Heart failure affects about 5.7 million Americans. Heart failure is a chronic, progressive condition in which the heart muscle is unable to pump enough blood through the heart to meet the body's needs for blood and oxygen. Basically, the heart can't keep up with its workload.

At age 40, a person’s lifetime risk of developing heart failure is already one in five. In a new study, people who had one of a certain group of healthy lifestyle behaviors decreased their heart failure risk, and each additional healthy behavior further decreased their risk.

What are these healthy lifestyle choices? If you don’t smoke, aren’t overweight, get regular physical activity and eat vegetables, you can significantly reduce your risk for heart failure, according to research reported in Circulation: Heart Failure, an American Heart Association journal.

“Any steps you take to stay healthy can reduce your risk of heart failure,” said Gang Hu, MD, PhD, lead author of the study and director of the Chronic Disease Epidemiology Laboratory at the Pennington Biomedical Research Center in Baton Rouge, LA. “Hypothetically, about half of new heart failure cases occurring in this population could have been prevented if everyone engaged in at least three healthy lifestyle behaviors.”

Previous research showed an association between healthy lifestyle behaviors and lower risk of heart failure in men. The new study is the first to find a similar connection in women.

Researchers followed 18,346 men and 19,729 women from Finland, ages 25 to 74 years old. During a median follow-up of 14.1 years, 638 men and 445 women developed heart failure. Participants were classified by their BMI: normal weight (less than 25); overweight (25-29.9) and obese (greater than 30).

After adjusting for heart failure risk factors, such as high blood pressure, diabetes and a past heart attack, researchers found:

  • Male smokers had an 86 percent higher risk for heart failure compared to never-smokers. Women smokers’ risk increased to 109 percent.
  • Being overweight increased heart failure risk by 15 percent in men and 21 percent in women compared to normal-weight people. The risk increased to 75 percent for obese men and 106 percent for obese women.
  • Moderate physical activity reduced the risk of heart failure by 21 percent in men and 13 percent in women compared to a light physical activity level. High levels of physical activity lowered the risk even further: 33 percent in men and 36 percent in women.
  • Eating vegetables three to six times per week decreased heart failure risk by 26 percent in men and 27 percent in women compared to those who ate vegetables less than once per week.

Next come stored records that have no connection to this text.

(* ===== verification/TokenOps.v ===== *)
(** The token of the integration tests: [vm/tests/common/mod.rs] and [token_ops.rs].

    The helpers install the standard library and the token program, create the token
    "usdx", and build the transactions that mint and transfer it.  A builder returns
    [Some (Err e)] when an address does not parse ([?]), and [None] where it panics.
    The tests run them in the virtual machine; [TokenTests] has what comes of it. *)
From S2P Require Import Prelude Address Predicate State Extern Chain Sandbox ChainProps Collect.
From S2P Require Import Execution ExecutionProps Stdpred Library Query Pgqf PgqfProps.

Section token_ops.
Context `{!MultihashCrate, !Bs58Crate, !RmpU64, !Rmp bool, !Rmp Address, !Rmp Multihash,
  !Rmp (PredicateTree Basic), !Ed25519, !Ed25519Signing, !Rmp PublicKey}.
Context (stdpred_wasm token_wasm : bytes).

(** [s.parse().unwrap()] *)
Definition parse (s : rstring) : option Address := result_ok (from_str s).

(** The account of bytecode that is neither changed nor given other predicates. *)
Definition bytecode_account (stdaddr addr : Address) (bytecode : bytes) : Account :=
  mkAccount bytecode
    (And (call stdaddr (str "immutable_state") [Inline (to_vec addr)])
         (call stdaddr (str "immutable_predicates") [Inline (to_vec addr)])).

(** [install_standard_library], [install_token_bytecode] *)
Definition install_standard_library : option StateDiff :=
  stdaddr ← parse (str "/stdpred/v1");
  Some (set empty_diff stdaddr (bytecode_account stdaddr stdaddr stdpred_wasm)).2.
Definition install_token_bytecode : option StateDiff :=
  stdaddr ← parse (str "/stdpred/v1");
  tokenaddr ← parse (str "/token");
  self ← parse (str "/token");
  Some (set empty_diff self (bytecode_account stdaddr tokenaddr token_wasm)).2.

(** [create_usdx_token]: the predicates of the token account, and the account. *)
Definition usdx_predicates (tokenaddr : Address) (mint_authority : PublicKey) : option BasicTree :=
  token ← parse (str "/token");
  stdpred ← parse (str "/stdpred/v1");
  Some (And (call token (str "predicate")
               [Inline (to_vec tokenaddr); Inline (to_vec mint_authority); AccountRef tokenaddr])
            (call stdpred (str "constant") [Inline (to_vec false)])).
Definition create_usdx_token (mint_authority : PublicKey) : option StateDiff :=
  tokenaddr ← parse (str "/token/usdx");
  self ← parse (str "/token/usdx");
  predicates ← usdx_predicates tokenaddr mint_authority;
  Some (set empty_diff self (mkAccount (u64_to_vec 0) predicates)).2.

(** [create_initial_blockchain_state] *)
Definition create_initial_blockchain_state (mint_authority : PublicKey) : option StateDiff :=
  stdlib ← install_standard_library;
  state ← apply empty_diff stdlib;
  token ← install_token_bytecode;
  state ← apply state token;
  usdx ← create_usdx_token mint_authority;
  apply state usdx.

(** [precache_predicates_bytecode]: the code has to be there and to compile. *)
Definition precache_predicates_bytecode `{!Wasmer, !WasmerSerialize} (state : dyn_state) (addr : Address) :
    option StateDiff :=
  acc ← dyn_get state addr;
  m ← result_ok (module_from_binary store_new (acc_state acc));
  compiled ← result_ok (module_serialize m);
  key ← result_ok (cachekey_of (acc_state acc));
  Some (set empty_diff key (mkAccount compiled (Id (mkPredicate (CodeInline []) [])))).2.

(** ** Transactions *)

(** What [?] returns: an address that does not parse, or a state that is no integer. *)
Inductive OpsError := OpsAddress (e : AddressError) | OpsDecode.
Definition parsed {A B} (r : Result A AddressError) (k : A → option (Result B OpsError)) :
    option (Result B OpsError) :=
  match r with Ok x => k x | Err e => Some (Err (OpsAddress e)) end.

(** The predicates of a wallet that is created: a signature to spend. *)
Definition new_wallet (greater_lib signature_lib recipient : Address) (pubkey : PublicKey) : BasicTree :=
  Or (call greater_lib (str "uint_greater_than_equal") [ProposalRef recipient; AccountRef recipient])
     (call signature_lib (str "require_ed25519_signature") [Inline (public_key_as_bytes pubkey)]).

(** [state.get(addr).map(|acc| from_slice(&acc.state).unwrap())] *)
Definition read_u64 (state : dyn_state) (addr : Address) : option (option Z) :=
  match dyn_get state addr with
  | Some acc => Some <$> u64_from_slice (acc_state acc)
  | None => Some None
  end.

(** The signature that is put into the calldata of an intent. *)
Definition sign_intent (kp : Keypair) (intent : Intent Basic) : Intent Basic :=
  let '(h, intent) := signing_hash intent in
  calldata_insert intent (calldata_key kp) (signature_to_bytes (sign kp (to_bytes h))).

(** The change of the recipient's account. *)
Definition recipient_change (create : bool) (recipient : Address) (pubkey : PublicKey) (balance : Z) :
    Result AccountChange AddressError :=
  if create then
    let? greater_lib := from_str (str "/stdpred/v1") in
    let? signature_lib := from_str (str "/stdpred/v1") in
    Ok (CreateAccount (mkAccount (u64_to_vec balance) (new_wallet greater_lib signature_lib recipient pubkey)))
  else Ok (ReplaceState (u64_to_vec balance)).

(** [mint] *)
Definition mint (prof : Profile) (amount : Z) (recipient : Address) (recipient_pubkey : PublicKey)
    (auth_keypair : Keypair) (recent_blockhash : Multihash) (state : dyn_state) :
    option (Result (Transaction Basic) OpsError) :=
  parsed (from_str (str "/token/usdx")) (λ usdx,
  supply ← read_u64 state usdx;
  new_supply ← u64_add prof (default 0%Z supply) amount;
  held ← read_u64 state recipient;
  new_balance ← u64_add prof (default 0%Z held) amount;
  parsed (from_str (str "/stdpred/v1")) (λ stdpred,
  let mint_intent := intent_new (R := Basic) recent_blockhash
    (And (call stdpred (str "uint_equal") [ProposalRef usdx; Inline (u64_to_vec new_supply)])
         (call stdpred (str "uint_equal") [ProposalRef recipient; Inline (u64_to_vec new_balance)])) in
  let create := match dyn_get state recipient with Some _ => false | None => true end in
  parsed (recipient_change create recipient recipient_pubkey new_balance) (λ change,
  Some (Ok (transaction_new (R := Basic) [sign_intent auth_keypair mint_intent] (collect_map
    [(recipient, change); (usdx, ReplaceState (u64_to_vec new_supply))])))))).

(** What the two kinds of transfers have in common. *)
Definition transfer_transaction (expectations : BasicTree) (sender : Address) (sender_keypair : Keypair)
    (sender_balance : Z) (recipient : Address) (recipient_pubkey : PublicKey) (recipient_balance : Z)
    (create : bool) (recent_blockhash : Multihash) : option (Result (Transaction Basic) OpsError) :=
  let transfer_intent := intent_new (R := Basic) recent_blockhash expectations in
  parsed (recipient_change create recipient recipient_pubkey recipient_balance) (λ change,
  Some (Ok (transaction_new (R := Basic) [sign_intent sender_keypair transfer_intent] (collect_map
    [(recipient, change); (sender, ReplaceState (u64_to_vec sender_balance))])))).

(** [checked_sub], [checked_add] with [expect] *)
Definition checked_sub (x y : Z) : option Z := if (y <=? x)%Z then Some (x - y)%Z else None.
Definition checked_add (x y : Z) : option Z := if (x + y <=? u64_max)%Z then Some (x + y)%Z else None.

(** [transfer] *)
Definition transfer (amount : Z) (sender : Address) (sender_keypair : Keypair) (recipient : Address)
    (recipient_pubkey : PublicKey) (recent_blockhash : Multihash) (state : dyn_state) :
    option (Result (Transaction Basic) OpsError) :=
  sender_acc ← dyn_get state sender;
  parsed (from_str (str "/stdpred/v1")) (λ stdpred,
  let expectations :=
    And (call stdpred (str "uint_less_than_by")
           [ProposalRef sender; AccountRef sender; Inline (u64_to_vec amount)])
        (call stdpred (str "uint_greater_than_equal")
           [ProposalRef recipient; Inline (u64_to_vec amount)]) in
  match u64_from_slice (acc_state sender_acc) with
  | None => Some (Err OpsDecode)
  | Some sender_balance =>
  new_sender_balance ← checked_sub sender_balance amount;
  held ← read_u64 state recipient;
  new_recipient_balance ← match held with Some b => checked_add b amount | None => Some amount end;
  let create := match dyn_get state recipient with Some _ => false | None => true end in
  transfer_transaction expectations sender sender_keypair new_sender_balance recipient recipient_pubkey
    new_recipient_balance create recent_blockhash
  end).

(** [transfer_unchecked] *)
Definition transfer_unchecked (sender : Address) (sender_keypair : Keypair) (sender_new_balance : Z)
    (recipient : Address) (recipient_pubkey : PublicKey) (recipient_new_balance : Z)
    (recipient_create_account : bool) (recent_blockhash : Multihash) :
    option (Result (Transaction Basic) OpsError) :=
  parsed (from_str (str "/stdpred/v1")) (λ stdpred,
  transfer_transaction
    (And (call stdpred (str "uint_equal") [ProposalRef sender; Inline (u64_to_vec sender_new_balance)])
         (call stdpred (str "uint_equal") [ProposalRef recipient; Inline (u64_to_vec recipient_new_balance)]))
    sender sender_keypair sender_new_balance recipient recipient_pubkey recipient_new_balance
    recipient_create_account recent_blockhash).
End token_ops.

Furthermore, the more healthy lifestyle behaviors a person engaged in, the greater the decline in risk. Engaging in all four healthy lifestyle behaviors decreased the risk for heart failure by 70 percent in men and 81 percent in women, compared to 32 percent in men and 47 percent in women who engaged in only one healthy behavior.

Unfortunately, many people remain unaware of the link between unhealthy lifestyle behaviors and heart failure risk, researchers said. “Healthcare workers should discuss healthy lifestyle habits with their patients and stress that they can do more,” says Dr. Hu.

But don’t wait for your doctor to bring up the topic of healthy lifestyles: Be proactive. If you still smoke, ask about quitting smoking programs and possibly medications to finally kick the habit. Get advice on starting a weight-loss diet supplemented by exercise, even walking in your neighborhood. And make the commitment to eating a variety of vegetables every week—to get the most nutrients, choose a rainbow of colors.